> **What is being asked**: Repeat the lines of the data exactly, from the first one through the one that contains "pipeline of [fill.go].".

Supplied data Block Start

(* ===== verification/Broker.v ===== *)
(** * Broker: orders, fills and the fill pipeline ([broker/])

    The vocabulary of [broker/broker.go] and the fill models: the base models
    of [fill_close.go] and [fill_vwap.go], and the adjusters of
    [fill_slippage.go], [fill_spread.go] and [fill_impact.go], composed by the
    pipeline of [fill.go].  A slippage option is a Go function value and stays
    one here; [math.Sqrt] is the operation of the class [NumSqrt]. *)
From Stdlib Require Import ZArith Floats.
From stdpp Require Import base list gmap strings.
From S2P Require Import Prelude Num GoTime Asset Frame.

Inductive Side : Type := Buy | Sell.
#[export] Instance Side_eq_dec : EqDecision Side.
Proof. solve_decision. Defined.

Inductive OrderStatus : Type :=
  | OrderOpen | OrderSubmitted | OrderFilled | OrderPartiallyFilled | OrderCancelled.

Inductive OrderType : Type := Market | Limit | Stop | StopLimit.
#[export] Instance OrderType_eq_dec : EqDecision OrderType.
Proof. solve_decision. Defined.

Inductive TimeInForce : Type := Day_ | GTC | GTD | IOC | FOK | OnOpen | OnClose.

(** The zero value of [GroupRole] means no role. *)
Inductive GroupRole : Type := NoRole | RoleEntry | RoleStopLoss | RoleTakeProfit.
#[export] Instance GroupRole_eq_dec : EqDecision GroupRole.
Proof. solve_decision. Defined.

Inductive GroupType : Type := GroupOCO | GroupBracket.
#[export] Instance GroupType_eq_dec : EqDecision GroupType.
Proof. solve_decision. Defined.

Record Order (F : Type) : Type := mkOrder {
  o_ID : string;
  o_Asset : Asset;
  o_Side : Side;
  o_Status : OrderStatus;
  o_Qty : F;
  o_Amount : F;
  o_OrderType : OrderType;
  o_TimeInForce : TimeInForce;
  o_LimitPrice : F;
  o_StopPrice : F;
  o_GTDDate : Time;
  o_Justification : string;
  o_LotSelection : Z;
  o_GroupID : string;
  o_GroupRole : GroupRole;
  o_BatchID : Z;
}.
Arguments mkOrder {F}.
Arguments o_ID {F}.
Arguments o_Asset {F}.
Arguments o_Side {F}.
Arguments o_Status {F}.
Arguments o_Qty {F}.
Arguments o_Amount {F}.
Arguments o_OrderType {F}.
Arguments o_TimeInForce {F}.
Arguments o_LimitPrice {F}.
Arguments o_StopPrice {F}.
Arguments o_GTDDate {F}.
Arguments o_Justification {F}.
Arguments o_LotSelection {F}.
Arguments o_GroupID {F}.
Arguments o_GroupRole {F}.
Arguments o_BatchID {F}.

Record OrderGroup : Type := mkGroup {
  g_ID : string;
  g_Type : GroupType;
  g_OrderIDs : list string;
}.

(** A fill with an error reports an order that resolved without executing. *)
Record Fill (F : Type) : Type := mkFill {
  f_OrderID : string;
  f_Price : F;
  f_Qty : F;
  f_FilledAt : Time;
  f_Err : option error;
}.
Arguments mkFill {F}.
Arguments f_OrderID {F}.
Arguments f_Price {F}.
Arguments f_Qty {F}.
Arguments f_FilledAt {F}.
Arguments f_Err {F}.

(** [broker.Transaction], an account activity the broker reports. *)
Record BrokerTxn (F : Type) : Type := mkBrokerTxn {
  bt_ID : string;
  bt_Date : Time;
  bt_Asset : Asset;
  bt_Type : TransactionType;
  bt_Qty : F;
  bt_Price : F;
  bt_Amount : F;
  bt_Justification : string;
}.
Arguments mkBrokerTxn {F}.
Arguments bt_ID {F}.
Arguments bt_Date {F}.
Arguments bt_Asset {F}.
Arguments bt_Type {F}.
Arguments bt_Qty {F}.
Arguments bt_Price {F}.
Arguments bt_Amount {F}.
Arguments bt_Justification {F}.

Section OrderUpdates.
Context {F : Type} `{Num F}.
Implicit Types o : Order F.

(** An order with every field zero but the ones the source sets. *)
Definition base_order (a : Asset) (side : Side) (qty amount : F) (ot : OrderType)
    (tif : TimeInForce) (justification : string) : Order F :=
  mkOrder "" a side OrderOpen qty amount ot tif (of_Z 0) (of_Z 0) zero_time
    justification 0 "" NoRole 0.

Definition set_ID (id : string) o : Order F :=
  mkOrder id (o_Asset o) (o_Side o) (o_Status o) (o_Qty o) (o_Amount o) (o_OrderType o)
    (o_TimeInForce o) (o_LimitPrice o) (o_StopPrice o) (o_GTDDate o) (o_Justification o)
    (o_LotSelection o) (o_GroupID o) (o_GroupRole o) (o_BatchID o).
Definition set_Qty (q : F) o : Order F :=
  mkOrder (o_ID o) (o_Asset o) (o_Side o) (o_Status o) q (o_Amount o) (o_OrderType o)
    (o_TimeInForce o) (o_LimitPrice o) (o_StopPrice o) (o_GTDDate o) (o_Justification o)
    (o_LotSelection o) (o_GroupID o) (o_GroupRole o) (o_BatchID o).
Definition set_Amount (x : F) o : Order F :=
  mkOrder (o_ID o) (o_Asset o) (o_Side o) (o_Status o) (o_Qty o) x (o_OrderType o)
    (o_TimeInForce o) (o_LimitPrice o) (o_StopPrice o) (o_GTDDate o) (o_Justification o)
    (o_LotSelection o) (o_GroupID o) (o_GroupRole o) (o_BatchID o).
Definition set_OrderType (ot : OrderType) o : Order F :=
  mkOrder (o_ID o) (o_Asset o) (o_Side o) (o_Status o) (o_Qty o) (o_Amount o) ot
    (o_TimeInForce o) (o_LimitPrice o) (o_StopPrice o) (o_GTDDate o) (o_Justification o)
    (o_LotSelection o) (o_GroupID o) (o_GroupRole o) (o_BatchID o).
Definition set_TIF (tif : TimeInForce) o : Order F :=
  mkOrder (o_ID o) (o_Asset o) (o_Side o) (o_Status o) (o_Qty o) (o_Amount o) (o_OrderType o)
    tif (o_LimitPrice o) (o_StopPrice o) (o_GTDDate o) (o_Justification o)
    (o_LotSelection o) (o_GroupID o) (o_GroupRole o) (o_BatchID o).
Definition set_LimitPrice (p : F) o : Order F :=
  mkOrder (o_ID o) (o_Asset o) (o_Side o) (o_Status o) (o_Qty o) (o_Amount o) (o_OrderType o)
    (o_TimeInForce o) p (o_StopPrice o) (o_GTDDate o) (o_Justification o)
    (o_LotSelection o) (o_GroupID o) (o_GroupRole o) (o_BatchID o).
Definition set_StopPrice (p : F) o : Order F :=
  mkOrder (o_ID o) (o_Asset o) (o_Side o) (o_Status o) (o_Qty o) (o_Amount o) (o_OrderType o)
    (o_TimeInForce o) (o_LimitPrice o) p (o_GTDDate o) (o_Justification o)
    (o_LotSelection o) (o_GroupID o) (o_GroupRole o) (o_BatchID o).
Definition set_GTDDate (d : Time) o : Order F :=
  mkOrder (o_ID o) (o_Asset o) (o_Side o) (o_Status o) (o_Qty o) (o_Amount o) (o_OrderType o)
    (o_TimeInForce o) (o_LimitPrice o) (o_StopPrice o) d (o_Justification o)
    (o_LotSelection o) (o_GroupID o) (o_GroupRole o) (o_BatchID o).
Definition set_Justification (j : string) o : Order F :=
  mkOrder (o_ID o) (o_Asset o) (o_Side o) (o_Status o) (o_Qty o) (o_Amount o) (o_OrderType o)
    (o_TimeInForce o) (o_LimitPrice o) (o_StopPrice o) (o_GTDDate o) j
    (o_LotSelection o) (o_GroupID o) (o_GroupRole o) (o_BatchID o).
Definition set_LotSelection (n : Z) o : Order F :=
  mkOrder (o_ID o) (o_Asset o) (o_Side o) (o_Status o) (o_Qty o) (o_Amount o) (o_OrderType o)
    (o_TimeInForce o) (o_LimitPrice o) (o_StopPrice o) (o_GTDDate o) (o_Justification o)
    n (o_GroupID o) (o_GroupRole o) (o_BatchID o).
Definition set_Group (gid : string) (role : GroupRole) o : Order F :=
  mkOrder (o_ID o) (o_Asset o) (o_Side o) (o_Status o) (o_Qty o) (o_Amount o) (o_OrderType o)
    (o_TimeInForce o) (o_LimitPrice o) (o_StopPrice o) (o_GTDDate o) (o_Justification o)
    (o_LotSelection o) gid role (o_BatchID o).
Definition set_BatchID (b : Z) o : Order F :=
  mkOrder (o_ID o) (o_Asset o) (o_Side o) (o_Status o) (o_Qty o) (o_Amount o) (o_OrderType o)
    (o_TimeInForce o) (o_LimitPrice o) (o_StopPrice o) (o_GTDDate o) (o_Justification o)
    (o_LotSelection o) (o_GroupID o) (o_GroupRole o) b.
End OrderUpdates.

(** ** The fill pipeline *)
Record FillResult (F : Type) : Type := mkFillResult {
  fr_Price : F;
  fr_Partial : bool;
  fr_Quantity : F;
}.
Arguments mkFillResult {F}.
Arguments fr_Price {F}.
Arguments fr_Partial {F}.
Arguments fr_Quantity {F}.

(** The interfaces [BaseModel] and [Adjuster] have one method each. *)
Definition BaseModel (F : Type) : Type := Order F → DataFrame F → result (FillResult F).
Definition Adjuster (F : Type) : Type :=
  Order F → DataFrame F → FillResult F → result (FillResult F).

Record Pipeline (F : Type) : Type := NewPipeline {
  p_base : BaseModel F;
  p_adjusters : list (Adjuster F);
}.
Arguments NewPipeline {F}.
Arguments p_base {F}.
Arguments p_adjusters {F}.

(** [DataFetcher.FetchAt]: a frame, or an error. *)
Definition DataFetcher (F : Type) : Type :=
  list Asset → Time → list Metric → result (DataFrame F).

Section Fills.
Context {F : Type} `{Num F}.
Local Open Scope num_scope.
Implicit Types (order : Order F) (bar : DataFrame F) (r : FillResult F).

Definition FillBase (pp : Pipeline F) : BaseModel F := p_base pp.

(** Adjusters run in sequence; the first error ends the run. *)
Fixpoint adjust_all (adjs : list (Adjuster F)) order bar r : result (FillResult F) :=
  match adjs with
  | [] => Ok r
  | adj :: rest => match adj order bar r with
                   | Ok r' => adjust_all rest order bar r'
                   | Err e => Err e
                   end
  end.
Definition Adjust (pp : Pipeline F) order bar r : result (FillResult F) :=
  adjust_all (p_adjusters pp) order bar r.

Definition pipeline_Fill (pp : Pipeline F) order bar : result (FillResult F) :=
  match FillBase pp order bar with
  | Ok r => Adjust pp order bar r
  | Err e => Err e
  end.

Definition FillAtClose : BaseModel F := λ order bar,
  let price := Value bar (o_Asset order) MetricClose in
  if is_nan price || (price =? 0)
  then Err ("close fill: no close price for " +:+ Ticker (o_Asset order))%string
  else Ok (mkFillResult price false (o_Qty order)).

(** *** Slippage *)
Definition SlippageOption : Type := F → F.
Definition Percent (pct : F) : SlippageOption := λ price, price * pct.
Definition Fixed (amount : F) : SlippageOption := λ _, amount.

Definition Slippage (opt : SlippageOption) : Adjuster F := λ order _ current,
  let delta := opt (fr_Price current) in
  let adjusted := if decide (o_Side order = Buy)
                  then fr_Price current + delta
                  else fr_Price current - delta in
  Ok (mkFillResult adjusted (fr_Partial current) (fr_Quantity current)).

(** *** Bid-ask spread; [bps] is 0 when no fallback is configured *)
Definition SpreadAware (bps : Z) : Adjuster F := λ order bar current,
  let bidVal := Value bar (o_Asset order) Bid in
  let askVal := Value bar (o_Asset order) Ask in
  let hasBidAsk := negb (is_nan bidVal) && negb (is_nan askVal) &&
                   negb (bidVal =? 0) && negb (askVal =? 0) in
  if hasBidAsk then
    let price := if decide (o_Side order = Sell) then bidVal else askVal in
    Ok (mkFillResult price (fr_Partial current) (fr_Quantity current))
  else if (0 <? bps)%Z then
    let halfSpread := fr_Price current * of_Z bps / of_Z 10000 in
    let price := if decide (o_Side order = Sell)
                 then fr_Price current - halfSpread
                 else fr_Price current + halfSpread in
    Ok (mkFillResult price (fr_Partial current) (fr_Quantity current))
  else Err "spread adjuster: no bid/ask data and no BPS fallback configured".

(** *** Market impact *)
Record ImpactPreset : Type := mkPreset { Coefficient : F; PartialThreshold : F }.
Definition LargeCap : ImpactPreset := mkPreset (lit 1 10) (lit 5 100).
Definition SmallCap : ImpactPreset := mkPreset (lit 3 10) (lit 2 100).
Definition MicroCap : ImpactPreset := mkPreset (lit 5 10) (lit 1 100).

Definition MarketImpact `{NumSqrt F} (preset : ImpactPreset) : Adjuster F :=
  λ order bar current,
    let volume := Value bar (o_Asset order) Volume in
    if is_nan volume || (volume <=? 0)
    then Err ("market impact adjuster: volume data is unavailable or zero for "
              +:+ Ticker (o_Asset order))%string
    else
      let qty := fr_Quantity current in
      let participation := qty / volume in
      let '(qty, partial, participation) :=
        if participation >? PartialThreshold preset then
          let qty := ffloor (volume * PartialThreshold preset) in
          (qty, true, qty / volume)
        else (qty, fr_Partial current, participation) in
      let impact := Coefficient preset * fsqrt participation in
      let adjustedPrice := if decide (o_Side order = Sell)
                           then fr_Price current * (1 - impact)
                           else fr_Price current * (1 + impact) in
      Ok (mkFillResult adjustedPrice partial qty).

(** *** VWAP *)
Fixpoint vwap_sums (high low close vol : list F) (sumPV sumVol : F) : F * F :=
  match high, low, close, vol with
  | h :: high, l :: low, c :: close, v :: vol =>
      if is_nan h || is_nan l || is_nan c || is_nan v
      then vwap_sums high low close vol sumPV sumVol
      else
        let tp := (h + l + c) / of_Z 3 in
        vwap_sums high low close vol (sumPV + tp * v) (sumVol + v)
  | _, _, _, _ => (sumPV, sumVol)
  end.

Definition intradayVWAP (fetcher : DataFetcher F) order bar : option F :=
  match last (df_times bar) with
  | None => None
  | Some barDate =>
      match fetcher [o_Asset order] barDate [MetricHigh; MetricLow; MetricClose; Volume] with
      | Err _ => None
      | Ok df =>
          let highCol := Column df (o_Asset order) MetricHigh in
          let lowCol := Column df (o_Asset order) MetricLow in
          let closeCol := Column df (o_Asset order) MetricClose in
          let volCol := Column df (o_Asset order) Volume in
          let '(sumPV, sumVol) := vwap_sums highCol lowCol closeCol volCol 0 0 in
          if (sumVol =? 0) || is_nan sumVol then None else Some (sumPV / sumVol)
      end
  end.

Definition typicalPrice order bar : result F :=
  let high := Value bar (o_Asset order) MetricHigh in
  let low := Value bar (o_Asset order) MetricLow in
  let closePrice := Value bar (o_Asset order) MetricClose in
  if is_nan high || is_nan low || is_nan closePrice
  then Err ("vwap fill: missing OHLC data for " +:+ Ticker (o_Asset order))%string
  else Ok ((high + low + closePrice) / of_Z 3).

Definition VWAP (fetcher : option (DataFetcher F)) : BaseModel F := λ order bar,
  match fetcher ≫= λ f, intradayVWAP f order bar with
  | Some price => Ok (mkFillResult price false (o_Qty order))
  | None =>
      match typicalPrice order bar with
      | Err e => Err e
      | Ok price => Ok (mkFillResult price false (o_Qty order))
      end
  end.
End Fills.

(** ** Properties of the fill models *)
Section FillLemmas.
Context {F : Type} `{Num F}.
Local Open Scope num_scope.

Lemma adjust_all_app (l1 l2 : list (Adjuster F)) order bar r :
  adjust_all (l1 ++ l2) order bar r =
  match adjust_all l1 order bar r with
  | Ok r' => adjust_all l2 order bar r'
  | Err e => Err e
  end.
Proof. revert r. induction l1 as [|a l1 IH]; intros r; cbn; [done|]. by destruct (a order bar r). Qed.

(** No fill at a missing or zero close price; otherwise the close, in full. *)
Lemma FillAtClose_spec order bar :
  let price := Value bar (o_Asset order) MetricClose in
  match FillAtClose order bar with
  | Ok r => is_nan price = false ∧ (price =? 0) = false ∧
            r = mkFillResult price false (o_Qty order)
  | Err _ => is_nan price = true ∨ (price =? 0) = true
  end.
Proof.
  cbn zeta. unfold FillAtClose. destruct (is_nan _) eqn:E1; cbn; [by left|].
  destruct (feq _ _) eqn:E2; [by right|done].
Qed.

(** A spread-aware fill never changes the quantity. *)
Lemma SpreadAware_quantity bps order bar r r' :
  SpreadAware bps order bar r = Ok r' →
  fr_Quantity r' = fr_Quantity r ∧ fr_Partial r' = fr_Partial r.
Proof.
  unfold SpreadAware. destruct (_ && _); [by intros [= <-]|].
  destruct (_ <? _)%Z; [by intros [= <-]|done].
Qed.
End FillLemmas.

Supplied data Block End

> **Result**:
(* ===== verification/Broker.v ===== *)
(** * Broker: orders, fills and the fill pipeline ([broker/])

    The vocabulary of [broker/broker.go] and the fill models: the base models
    of [fill_close.go] and [fill_vwap.go], and the adjusters of
    [fill_slippage.go], [fill_spread.go] and [fill_impact.go], composed by the
    pipeline of [fill.go].  A slippage option is a Go function value and stays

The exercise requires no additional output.